Suas Características

A Bíblia ensina que o julgamento do cristão é algo sério e solene, mormente porque inclui para este a possibilidade de:

  • “dano” ou “perda” (1 Cor 3:15; 2 Jo 8);
  • de ficar envergonhado diante d’Ele “na sua vinda” (1 Jo 2:28);
  • e de se queimar o trabalho de toda a sua vida (1 Cor 3:13-15).

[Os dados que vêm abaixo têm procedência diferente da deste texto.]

(** * detect_and_track: bounding-box glue between detector, localizer and trackers

    Shallow embedding of [DetectionUtils.cpp] ([Detect], [Locate], [Track2D],
    [Track3D]) and of the in-image tracking ROS node ([ROSDetector]).

    Numbers.  The C++ [float] is read as an exact rational ([Q]): sums,
    differences, products and quotients are the mathematical ones, no
    rounding, no NaN, no infinities.  Everything proved below about
    arithmetic is a statement about the formulas of the code, not about their
    IEEE-754 rounding.  [int] fields are [Z], [unsigned int] counters and
    vector indices are [nat].

    Vectors.  [std::vector] is a [list]; [v[i]] is the stdpp lookup
    [v !! i].  [operator[]] does no bounds check in C++ and an access out of
    range is undefined behaviour: the embedding runs in [option] and such an
    access is [None].  [None] says that a run leaves the range of a vector,
    not what the machine does from there on; [Some] is a run with every
    access in range, and its value is what the code computes.

    Uninitialised locals.  A loop counter declared without initialiser
    ([for (unsigned int i; ...)]) starts from whatever value its storage
    holds; the embedding takes that value as an extra argument. *)

From Stdlib Require Import QArith Qround Lqa Lia.
From stdpp Require Import base option list gmap strings sorting pretty.

Open Scope Q_scope.

(** ** Floats, vectors, loops *)

Module Float.

(** [a > b] and [a < b] on floats, as the tests of the code use them. *)
Definition gtb (a b : Q) : bool := negb (Qle_bool a b).
Definition ltb (a b : Q) : bool := negb (Qle_bool b a).

(** [std::max] and [std::min] on floats: [max(a,b)] is [(a < b) ? b : a],
    [min(a,b)] is [(b < a) ? b : a]. *)
Definition max (a b : Q) : Q := if ltb a b then b else a.
Definition min (a b : Q) : Q := if ltb b a then b else a.

(** Conversion of an [int] to [float]. *)
Definition of_int (z : Z) : Q := inject_Z z.

End Float.

Module Vec.

(** [v[i][j]] on a vector of vectors. *)
Definition at2 {A} (v : list (list A)) (i j : nat) : option A :=
  match v !! i with
  | Some row => row !! j
  | None => None
  end.

(** [v[i] = x] on a vector: defined only inside the bounds. *)
Definition write {A} (v : list A) (i : nat) (x : A) : option (list A) :=
  if decide (i < length v)%nat then Some (<[i := x]> v) else None.

(** [v[i][j] = x]. *)
Definition write2 {A} (v : list (list A)) (i j : nat) (x : A)
  : option (list (list A)) :=
  match v !! i with
  | Some row =>
      match write row j x with
      | Some row' => Some (<[i := row']> v)
      | None => None
      end
  | None => None
  end.

End Vec.

Module Loop.

(** [n] rounds of a loop body whose counter is [k] at the first round;
    a round that faults ends the run. *)
Fixpoint iter {St} (n k : nat) (body : nat -> St -> option St) (s : St)
  : option St :=
  match n with
  | O => Some s
  | S n' =>
      match body k s with
      | Some s' => iter n' (S k) body s'
      | None => None
      end
  end.

(** [for (unsigned int k = start; k < bound; k++) body]. The counter only
    grows, so the loop runs [bound - start] rounds (none when
    [bound <= start]). *)
Definition for_ {St} (start bound : nat) (body : nat -> St -> option St)
                (s : St) : option St :=
  iter (bound - start) start body s.

End Loop.

(** ** Bounding boxes *)

(** Modelled from the spec: the class declarations of [BoundingBox] and
    [BoundingBox3D] (header [ObjectDetection.h]) are not among the sources.
    The fields are the members the code reads and writes, with the types the
    spec's data model gives them. *)
Record BoundingBox := mkBoundingBox {
  x_ : Q; y_ : Q; w_ : Q; h_ : Q;
  x_min_ : Q; x_max_ : Q; y_min_ : Q; y_max_ : Q;
  confidence_ : Q; class_id_ : nat; valid_ : bool
}.

Module BB.
Definition set_x (v : Q) (b : BoundingBox) : BoundingBox :=
  mkBoundingBox v (y_ b) (w_ b) (h_ b) (x_min_ b) (x_max_ b) (y_min_ b)
                (y_max_ b) (confidence_ b) (class_id_ b) (valid_ b).
Definition set_y (v : Q) (b : BoundingBox) : BoundingBox :=
  mkBoundingBox (x_ b) v (w_ b) (h_ b) (x_min_ b) (x_max_ b) (y_min_ b)
                (y_max_ b) (confidence_ b) (class_id_ b) (valid_ b).
Definition set_w (v : Q) (b : BoundingBox) : BoundingBox :=
  mkBoundingBox (x_ b) (y_ b) v (h_ b) (x_min_ b) (x_max_ b) (y_min_ b)
                (y_max_ b) (confidence_ b) (class_id_ b) (valid_ b).
Definition set_h (v : Q) (b : BoundingBox) : BoundingBox :=
  mkBoundingBox (x_ b) (y_ b) (w_ b) v (x_min_ b) (x_max_ b) (y_min_ b)
                (y_max_ b) (confidence_ b) (class_id_ b) (valid_ b).
Definition set_x_min (v : Q) (b : BoundingBox) : BoundingBox :=
  mkBoundingBox (x_ b) (y_ b) (w_ b) (h_ b) v (x_max_ b) (y_min_ b)
                (y_max_ b) (confidence_ b) (class_id_ b) (valid_ b).
Definition set_x_max (v : Q) (b : BoundingBox) : BoundingBox :=
  mkBoundingBox (x_ b) (y_ b) (w_ b) (h_ b) (x_min_ b) v (y_min_ b)
                (y_max_ b) (confidence_ b) (class_id_ b) (valid_ b).
Definition set_y_min (v : Q) (b : BoundingBox) : BoundingBox :=
  mkBoundingBox (x_ b) (y_ b) (w_ b) (h_ b) (x_min_ b) (x_max_ b) v
                (y_max_ b) (confidence_ b) (class_id_ b) (valid_ b).
Definition set_y_max (v : Q) (b : BoundingBox) : BoundingBox :=
  mkBoundingBox (x_ b) (y_ b) (w_ b) (h_ b) (x_min_ b) (x_max_ b) (y_min_ b)
                v (confidence_ b) (class_id_ b) (valid_ b).
End BB.

(** The invariant the data model asks of a valid box. *)
Definition bbox_invariant (b : BoundingBox) : Prop :=
  0 < w_ b /\ 0 < h_ b /\ x_min_ b <= x_max_ b /\ y_min_ b <= y_max_ b.

(** ** Detect *)

Module Detect.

Esse julgamento não é para sua salvação, ou condenação. É um julgamento de obras.

Sua Transparência

Tudo será conhecido. A palavra “compareceremos” (no grego, phaneroo) significa “tornar conhecido aberta ou publicamente”. Deus examinará e revelará, abertamente, na sua exata realidade:

  • Nossos atos secretos (Mc 4:22; Rm 2:16);
  • Nosso caráter (Rm 2:5-11);
  • Nossas palavras (Mt 12:36-37);
  • Nossas boas obras (Ef 6:8);
  • Nossas atitudes (Mt 5:22); nossos motivos (1 Cor 4:5);
  • Nossa falta de amor (Cl 3:23-4:1);
  • Nosso trabalho e ministério (1 Cor 3:13).

O Propósito

O cristão terá que prestar contas da sua fidelidade ou infidelidade a Deus (Mt 25:21, 23; 1 Cor 4:2-5) e das suas práticas e ações, tendo em vista a graça, a oportunidade e o conhecimento que recebeu (Lc 12:48; Jo 5:24; Rm 8:1). As más ações do cristão, quando ele se arrepende, são perdoadas no que diz respeito ao castigo eterno (Rm 8:1), mas são levadas em conta quanto a sua recompensa. “Aquele que faz injustiça receberá em troco a injustiça feita; e nisto não há acepção de pessoas” (Cl 3:25). As boas ações e amor do cristão são lembrados por Deus e por Ele recompensados (Hb 6:10). Veja Ef 6:8… “cada um, se fizer alguma coisa boa, receberá isso outra vez do Senhor”. A expressão “mal”, no versículo 10, tem o sentido de “inútil”.

Os Resultados

Os resultados específicos do julgamento do crente serão vários:

  • A perda da alegria (1 Jo 2:28);
  • A aprovação divina (Mt 25:21);
  • Tarefas e autoridade (Mt 25:14-30);
  • Posição (Mt 5:19; 19:30);
  • Recompensa (1 Cor 3:12-14; Fp 3:14; 2 Tm 4:8);
  • Honra (Rm 2:10; 1 Pe 1:7).

No presente, a perspectiva de um iminente julgamento do cristão deve:

  • Aperfeiçoar nele o temor do Senhor (2 Cor 5:11; Fp 2:12; 1 Pe 1:17);
  • Levá-lo a ser sóbrio, a vigiar e a orar (1 Pe 4:5-7);
  • A viver em santa conduta e piedade (2 Pe 3:11);
  • A demonstrar misericórdia e bondade a todos (Mt 5:7; 2 Tm 1:16-18).

O Tribunal de Cristo motiva “fidelidade” no exercício do ministério (11)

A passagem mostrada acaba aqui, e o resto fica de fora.